===== Supplied records
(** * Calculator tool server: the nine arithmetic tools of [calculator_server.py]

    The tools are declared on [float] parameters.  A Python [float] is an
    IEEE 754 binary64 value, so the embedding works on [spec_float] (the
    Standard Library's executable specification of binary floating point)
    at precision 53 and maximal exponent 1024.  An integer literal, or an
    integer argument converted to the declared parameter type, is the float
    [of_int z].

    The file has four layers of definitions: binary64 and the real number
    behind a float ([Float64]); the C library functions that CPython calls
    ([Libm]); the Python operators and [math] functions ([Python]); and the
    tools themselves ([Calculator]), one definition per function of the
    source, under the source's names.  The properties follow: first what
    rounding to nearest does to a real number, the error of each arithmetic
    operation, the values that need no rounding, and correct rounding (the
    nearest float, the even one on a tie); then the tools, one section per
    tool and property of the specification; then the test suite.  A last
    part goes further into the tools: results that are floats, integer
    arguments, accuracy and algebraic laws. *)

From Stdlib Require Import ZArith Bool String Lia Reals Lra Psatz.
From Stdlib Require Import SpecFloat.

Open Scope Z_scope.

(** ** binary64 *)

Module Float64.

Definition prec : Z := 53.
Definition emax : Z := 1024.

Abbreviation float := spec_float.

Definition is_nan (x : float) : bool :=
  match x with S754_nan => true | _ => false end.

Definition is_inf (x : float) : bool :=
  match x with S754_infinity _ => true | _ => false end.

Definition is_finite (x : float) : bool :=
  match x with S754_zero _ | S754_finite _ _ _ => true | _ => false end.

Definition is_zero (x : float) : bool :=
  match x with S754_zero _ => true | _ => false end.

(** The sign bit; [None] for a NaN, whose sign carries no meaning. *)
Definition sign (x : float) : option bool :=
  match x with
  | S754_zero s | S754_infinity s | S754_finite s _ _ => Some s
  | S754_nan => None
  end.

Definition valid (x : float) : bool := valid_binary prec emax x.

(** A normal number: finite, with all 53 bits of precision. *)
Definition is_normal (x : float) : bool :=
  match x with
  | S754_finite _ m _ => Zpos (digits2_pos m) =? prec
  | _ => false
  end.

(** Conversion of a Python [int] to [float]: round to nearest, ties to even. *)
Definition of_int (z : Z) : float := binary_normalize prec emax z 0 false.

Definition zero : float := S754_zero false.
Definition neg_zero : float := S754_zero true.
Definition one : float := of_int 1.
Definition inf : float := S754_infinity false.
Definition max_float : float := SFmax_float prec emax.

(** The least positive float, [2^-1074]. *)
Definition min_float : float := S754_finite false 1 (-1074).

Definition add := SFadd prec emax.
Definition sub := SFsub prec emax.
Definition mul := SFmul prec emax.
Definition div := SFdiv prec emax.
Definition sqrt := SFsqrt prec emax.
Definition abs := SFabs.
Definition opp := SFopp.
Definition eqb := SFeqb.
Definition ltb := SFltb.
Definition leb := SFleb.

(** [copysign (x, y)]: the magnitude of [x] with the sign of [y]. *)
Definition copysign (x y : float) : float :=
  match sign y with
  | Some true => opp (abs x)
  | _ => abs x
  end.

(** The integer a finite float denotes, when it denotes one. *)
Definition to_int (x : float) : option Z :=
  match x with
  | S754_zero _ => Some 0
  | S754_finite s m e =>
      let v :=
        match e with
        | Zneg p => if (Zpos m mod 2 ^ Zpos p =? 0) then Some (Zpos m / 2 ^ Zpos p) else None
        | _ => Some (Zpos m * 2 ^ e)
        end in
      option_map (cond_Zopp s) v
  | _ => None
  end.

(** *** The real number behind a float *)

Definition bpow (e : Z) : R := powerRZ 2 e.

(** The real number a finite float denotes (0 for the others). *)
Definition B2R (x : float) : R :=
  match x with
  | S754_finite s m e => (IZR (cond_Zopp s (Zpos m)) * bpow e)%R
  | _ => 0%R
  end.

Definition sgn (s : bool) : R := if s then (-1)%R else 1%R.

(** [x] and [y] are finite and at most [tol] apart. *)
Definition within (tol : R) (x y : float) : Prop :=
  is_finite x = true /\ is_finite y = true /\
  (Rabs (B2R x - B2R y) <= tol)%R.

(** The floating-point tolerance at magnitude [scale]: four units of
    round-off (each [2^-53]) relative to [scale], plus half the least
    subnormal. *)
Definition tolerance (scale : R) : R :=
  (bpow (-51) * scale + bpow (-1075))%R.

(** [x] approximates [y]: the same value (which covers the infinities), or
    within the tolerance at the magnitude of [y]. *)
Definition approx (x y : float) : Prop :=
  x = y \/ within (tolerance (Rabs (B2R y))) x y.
==========
What this task involves: What you return must match the entries exactly, word for word.

Final answer:
(** * Calculator tool server: the nine arithmetic tools of [calculator_server.py]

    The tools are declared on [float] parameters.  A Python [float] is an
    IEEE 754 binary64 value, so the embedding works on [spec_float] (the
    Standard Library's executable specification of binary floating point)
    at precision 53 and maximal exponent 1024.  An integer literal, or an
    integer argument converted to the declared parameter type, is the float
    [of_int z].

    The file has four layers of definitions: binary64 and the real number
    behind a float ([Float64]); the C library functions that CPython calls
    ([Libm]); the Python operators and [math] functions ([Python]); and the
    tools themselves ([Calculator]), one definition per function of the
    source, under the source's names.  The properties follow: first what
    rounding to nearest does to a real number, the error of each arithmetic
    operation, the values that need no rounding, and correct rounding (the
    nearest float, the even one on a tie); then the tools, one section per
    tool and property of the specification; then the test suite.  A last
    part goes further into the tools: results that are floats, integer
    arguments, accuracy and algebraic laws. *)

From Stdlib Require Import ZArith Bool String Lia Reals Lra Psatz.
From Stdlib Require Import SpecFloat.

Open Scope Z_scope.

(** ** binary64 *)

Module Float64.

Definition prec : Z := 53.
Definition emax : Z := 1024.

Abbreviation float := spec_float.

Definition is_nan (x : float) : bool :=
  match x with S754_nan => true | _ => false end.

Definition is_inf (x : float) : bool :=
  match x with S754_infinity _ => true | _ => false end.

Definition is_finite (x : float) : bool :=
  match x with S754_zero _ | S754_finite _ _ _ => true | _ => false end.

Definition is_zero (x : float) : bool :=
  match x with S754_zero _ => true | _ => false end.

(** The sign bit; [None] for a NaN, whose sign carries no meaning. *)
Definition sign (x : float) : option bool :=
  match x with
  | S754_zero s | S754_infinity s | S754_finite s _ _ => Some s
  | S754_nan => None
  end.

Definition valid (x : float) : bool := valid_binary prec emax x.

(** A normal number: finite, with all 53 bits of precision. *)
Definition is_normal (x : float) : bool :=
  match x with
  | S754_finite _ m _ => Zpos (digits2_pos m) =? prec
  | _ => false
  end.

(** Conversion of a Python [int] to [float]: round to nearest, ties to even. *)
Definition of_int (z : Z) : float := binary_normalize prec emax z 0 false.

Definition zero : float := S754_zero false.
Definition neg_zero : float := S754_zero true.
Definition one : float := of_int 1.
Definition inf : float := S754_infinity false.
Definition max_float : float := SFmax_float prec emax.

(** The least positive float, [2^-1074]. *)
Definition min_float : float := S754_finite false 1 (-1074).

Definition add := SFadd prec emax.
Definition sub := SFsub prec emax.
Definition mul := SFmul prec emax.
Definition div := SFdiv prec emax.
Definition sqrt := SFsqrt prec emax.
Definition abs := SFabs.
Definition opp := SFopp.
Definition eqb := SFeqb.
Definition ltb := SFltb.
Definition leb := SFleb.

(** [copysign (x, y)]: the magnitude of [x] with the sign of [y]. *)
Definition copysign (x y : float) : float :=
  match sign y with
  | Some true => opp (abs x)
  | _ => abs x
  end.

(** The integer a finite float denotes, when it denotes one. *)
Definition to_int (x : float) : option Z :=
  match x with
  | S754_zero _ => Some 0
  | S754_finite s m e =>
      let v :=
        match e with
        | Zneg p => if (Zpos m mod 2 ^ Zpos p =? 0) then Some (Zpos m / 2 ^ Zpos p) else None
        | _ => Some (Zpos m * 2 ^ e)
        end in
      option_map (cond_Zopp s) v
  | _ => None
  end.

(** *** The real number behind a float *)

Definition bpow (e : Z) : R := powerRZ 2 e.

(** The real number a finite float denotes (0 for the others). *)
Definition B2R (x : float) : R :=
  match x with
  | S754_finite s m e => (IZR (cond_Zopp s (Zpos m)) * bpow e)%R
  | _ => 0%R
  end.

Definition sgn (s : bool) : R := if s then (-1)%R else 1%R.

(** [x] and [y] are finite and at most [tol] apart. *)
Definition within (tol : R) (x y : float) : Prop :=
  is_finite x = true /\ is_finite y = true /\
  (Rabs (B2R x - B2R y) <= tol)%R.

(** The floating-point tolerance at magnitude [scale]: four units of
    round-off (each [2^-53]) relative to [scale], plus half the least
    subnormal. *)
Definition tolerance (scale : R) : R :=
  (bpow (-51) * scale + bpow (-1075))%R.

(** [x] approximates [y]: the same value (which covers the infinities), or
    within the tolerance at the magnitude of [y]. *)
Definition approx (x y : float) : Prop :=
  x = y \/ within (tolerance (Rabs (B2R y))) x y.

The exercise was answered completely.